My producer (Sej Davé) and I have each worked in freelance crew roles within the film industry for many years, so a great number of our collaborators were people we’d met working on huge Hollywood movies – who just so happened to be creatively bored during the pandemic and willing to work for mates’ rates! My last short (They Call Me the Kid) was my first collaboration with DoP Andreas Neo, and we worked incredibly well together so I was all too glad to invite him to the project. Our composer, the extraordinarily talented Jo Quail, is actually a musician I’m just a personal fan of and reached out to over Instagram when I realised that she was based in London. I was overjoyed when she agreed to score the film! Some other mentions: Catriona Dickie, our Casting Director, had worked with Sej on a Netflix show, and she got our script to Bella Ramsey, who was eager to take on the role. The incredible Charmaine Fuller, another former colleague, arranged our makeup teams; and James Yeoman, whom we’d only recently met, ingratiated us to the world of VFX with patience and grace. To name but a few.
What is the best advice you’ve ever received as a filmmaker and what would you like to say to new filmmakers?
Where at all possible, don’t do EVERYTHING. Focus your attentions directly towards the specific thing you’d like to do (i.e. directing, camera, production management) and you’ll do that thing MUCH better than if you were spread thinly across a multitude of roles.
What are your plans for your career and what do you hope this film does for it? What kind of stories would you like to tell moving forward?
I kinda hope that this film is my last short and paves the way for investors and producers to trust that I know how to make a film. I also hope that, within a few years, I can pay my bills by writing and directing films, and no longer need to hurry any actors through makeup or fix remote server connections for the accounting department to put food on my table. I’d like to continue telling fantastical stories about damaged people coming to realisations in order to stop hurting the people they love. Like therapy, but with moving pictures!
What is your next project and when can we expect to see it?
I’m knee-deep in writing my first feature, which I hope to be shooting in 2025 if all goes well. It’s either gonna be a continuation of the story and world of Villain, or it’ll be a contemporary drama about a care worker whose unidentified, catatonic patient becomes briefly world-famous when it’s discovered that he’s a virtuoso pianist.

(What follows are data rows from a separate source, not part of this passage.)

Lemma hexdigit_is_no_comma (d : Z) :
  (0 <= d < 16)%Z -> Ascii.eqb (Etag.hexdigit d) "," = false.
Proof.
  intros H.
  assert (E : (d = 0 \/ d = 1 \/ d = 2 \/ d = 3 \/ d = 4 \/ d = 5 \/ d = 6
               \/ d = 7 \/ d = 8 \/ d = 9 \/ d = 10 \/ d = 11 \/ d = 12
               \/ d = 13 \/ d = 14 \/ d = 15)%Z) by lia.
  repeat (destruct E as [->|E]; [reflexivity|]). subst d. reflexivity.
Qed.

Lemma hex_digits_without_comma (fuel : nat) :
  forall (n : Z) (acc : string),
  Str.contains "," acc = false ->
  Str.contains "," (Etag.hex_digits fuel n acc) = false.
Proof.
  induction fuel as [|f IH]; intros n acc Hacc; [exact Hacc|].
  cbn [Etag.hex_digits].
  assert (Hacc' : Str.contains "," (String (Etag.hexdigit (n mod 16)) acc) = false).
  { cbn [Str.contains]. rewrite hexdigit_is_no_comma, Hacc; [reflexivity|].
    apply Z.mod_pos_bound. lia. }
  destruct (n / 16 =? 0)%Z; [exact Hacc' | apply IH; exact Hacc'].
Qed.

Lemma b64_is_no_comma (i : Z) : Ascii.eqb (Etag.b64 i) "," = false.
Proof.
  unfold Etag.b64. generalize (Z.to_nat i). intros n.
  do 65 (destruct n as [|n]; [reflexivity|]). reflexivity.
Qed.

Lemma base64_without_comma (fuel : nat) :
  forall l : list Z, Str.contains "," (Etag.base64 fuel l) = false.
Proof.
  induction fuel as [|f IH]; intros l; [reflexivity|].
  destruct l as [|a [|b [|c r]]]; cbn [Etag.base64 Str.contains];
    rewrite ?b64_is_no_comma, ?IH; reflexivity.
Qed.

(** An entity tag is one token of an [If-None-Match] list: it has no comma. *)
Lemma weak_without_comma (chunk : string) :
  Str.contains "," (Etag.weak chunk) = false.
Proof.
  unfold Etag.weak, Etag.entitytag, Etag.hex.
  rewrite !contains_append.
  rewrite hex_digits_without_comma by reflexivity.
  rewrite contains_substring by apply base64_without_comma.
  reflexivity.
Qed.

Lemma rtrim_kept_end (p : ascii -> bool) (q : ascii) (a : string) :
  p q = false ->
  Str.rtrim p (a ++ String q EmptyString) = (a ++ String q EmptyString)%string.
Proof.
  intros Hq. induction a as [|x a IH].
  - simpl. rewrite Hq. reflexivity.
  - change (Str.rtrim p (String x a ++ String q EmptyString))
      with (match Str.rtrim p (a ++ String q EmptyString) with
            | EmptyString => if p x then EmptyString else String x EmptyString
            | r' => String x r'
            end).
    rewrite IH. destruct a; reflexivity.
Qed.

Lemma trim_weak (chunk : string) :
  Str.trim Fresh.is_sp (Etag.weak chunk) = Etag.weak chunk.
Proof.
  unfold Str.trim.
  assert (Hl : Str.ltrim Fresh.is_sp (Etag.weak chunk) = Etag.weak chunk)
    by (unfold Etag.weak; reflexivity).
  rewrite Hl. unfold Etag.weak, Etag.entitytag.
  set (h := Etag.hex (String.length chunk)).
  set (g := String.substring 0 27
              (Etag.base64 (List.length (Etag.sha1 (Etag.bytes chunk)))
                           (Etag.sha1 (Etag.bytes chunk)))).
  replace ("W/" ++ Etag.quote ++ h ++ "-" ++ g ++ Etag.quote)%string
    with (("W/" ++ Etag.quote ++ h ++ "-" ++ g)
            ++ String "034"%char EmptyString)%string
    by (rewrite !append_assoc; reflexivity).
  apply rtrim_kept_end. reflexivity.
Qed.

(** The token list of a request that sends back an entity tag, alone. *)
Lemma parseTokenList_of_weak (chunk : string) :
  Fresh.parseTokenList (Etag.weak chunk) = [Etag.weak chunk].
Proof.
  unfold Fresh.parseTokenList.
  rewrite (split_without_separator "," _ (weak_without_comma chunk)).
  cbn [map]. rewrite trim_weak. reflexivity.
Qed.

Lemma header_skips (name other value : string) (hs : list (string * string)) :
  String.eqb other name = false ->
  header ((other, value) :: hs) name = header hs name.
Proof. intros H. cbn [header]. rewrite H. reflexivity. Qed.

(** A request that sends back the entity tag of the body it would get, and
    asks for no reload, is fresh. *)
Lemma echoed_tag_is_fresh (hs : list (string * string)) (chunk : string) :
  Fresh.truthy (header hs "if-modified-since") = false ->
  header hs "cache-control" = None ->
  Fresh.fresh (("if-none-match", Etag.weak chunk) :: hs) (Etag.weak chunk) = true.
Proof.
  intros Hms Hcc. unfold Fresh.fresh. cbv zeta.
  rewrite (header_skips "if-modified-since" "if-none-match" _ hs eq_refl).
  rewrite (header_skips "cache-control" "if-none-match" _ hs eq_refl).
  rewrite Hms, Hcc. cbn [header String.eqb Ascii.eqb Bool.eqb].
  rewrite parseTokenList_of_weak. cbn [existsb].
  rewrite String.eqb_refl.
  unfold Etag.weak at 1 2. cbn [append Fresh.truthy negb andb orb String.eqb Ascii.eqb Bool.eqb].
  reflexivity.
Qed.

Lemma send_then_revalidate (r r2 : Request) (chunk : string)
      (hs : list (string * string)) (b e : string) :
  handles_method (method r) = true ->
  Fresh.unconditional r = true ->
  header (headers r) "cache-control" = None ->
  Res.send r [] chunk = Sent 200 hs b ->
  header hs "ETag" = Some e ->
  method r2 = method r ->
  headers r2 = ("if-none-match", e) :: headers r ->
  Res.send r2 [] chunk = Sent 304 [("ETag", e)] "".
Proof.
  intros Hm Hu Hcc Hsend He Hm2 Hh2.
  rewrite send_stale in Hsend by (apply unconditional_never_fresh; exact Hu).
  inversion Hsend as [[Hhs Hb]]. subst hs. cbn in He. inversion He. subst e.
  rewrite send_fresh; [reflexivity|].
  unfold Fresh.req_fresh. rewrite Hm2, Hh2.
  unfold Fresh.unconditional in Hu. apply andb_true_iff in Hu.
  destruct Hu as [Hms _]. apply negb_true_iff in Hms.
  destruct (method r); try discriminate Hm;
    apply echoed_tag_is_fresh; assumption.
Qed.

(** X13: the entity tag of a response revalidates it: when a GET or HEAD
    request without validators and without Cache-Control is answered 200 by
    one of the routes, the same request sent again with [If-None-Match] set to
    the [ETag] of that response is answered 304 with that tag and an empty
    body. *)
Theorem echoed_etag_gets_304
        (State : Type) (userRoute : Middleware State)
        (req : Request) (st st' : State)
        (hs : list (string * string)) (b e : string) :
  handles_method (method req) = true ->
  Fresh.unconditional req = true ->
  header (headers req) "cache-control" = None ->
  reaches_routes userRoute req st ->
  fst (App.app userRoute req st) = Sent 200 hs b ->
  header hs "ETag" = Some e ->
  reaches_routes userRoute (with_header "if-none-match" e req) st' ->
  fst (App.app userRoute (with_header "if-none-match" e req) st')
  = Sent 304 [("ETag", e)] "".
Proof.
  intros Hm Hu Hcc Hr Hresp He Hr2.
  destruct (app_reaches_routes State userRoute _ _ Hr) as (b1 & s1 & E1).
  destruct (app_reaches_routes State userRoute _ _ Hr2) as (b2 & s2 & E2).
  rewrite E1, routes_cases in Hresp. rewrite E2, routes_cases.
  cbn [fst] in *. unfold root_answer in *.
  change (path (set_body (with_header "if-none-match" e req) b2))
    with (path req).
  change (method (set_body (with_header "if-none-match" e req) b2))
    with (method req).
  change (query (set_body (with_header "if-none-match" e req) b2))
    with (query req).
  change (path (set_body req b1)) with (path req) in Hresp.
  change (method (set_body req b1)) with (method req) in Hresp.
  change (query (set_body req b1)) with (query req) in Hresp.
  destruct (match_path "/users/:id/payment" (path req)) as [|ps|];
    [destruct (match_path "/" (path req)) as [|ps0|] | |];
    try discriminate Hresp;
    destruct (method req) eqn:Hmeth; try discriminate Hm;
    try (destruct (Payment.template (Js.get ps "id")
                                    (Js.get (query req) "filter"));
         [|discriminate Hresp]);
    (eapply send_then_revalidate;
     [ | | | exact Hresp | exact He | reflexivity | reflexivity ];
     [ change (handles_method (method req) = true); rewrite Hmeth; reflexivity
     | exact Hu | exact Hcc ]).
Qed.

Where can we find more of your work and where can interested parties contact you?
My personal handle on basically everything is just “tehnsuko”, and I spend more time on Instagram and Letterboxd than anywhere else. Otherwise: www.cowboyfunfair.co.uk is my company’s website, and you can see my work on youtube.com/cowboyfunfair and vimeo.com/cowboyfunfair
Bonus Question #1: What is your all-time favorite film?
This will change in five minutes, but right this second it’s Children of Men.
Bonus Question #2: What is the film that most inspired you to become a filmmaker and/or had the most influence on your work?
Requiem for a Dream. It’s just so many impressive technical innovations and story forms crammed into one film that screamed creative fearlessness. The subject matter, too, left me staring in wide-eyed silence at the credits, which later got me thinking “I want to be able to do that to people”.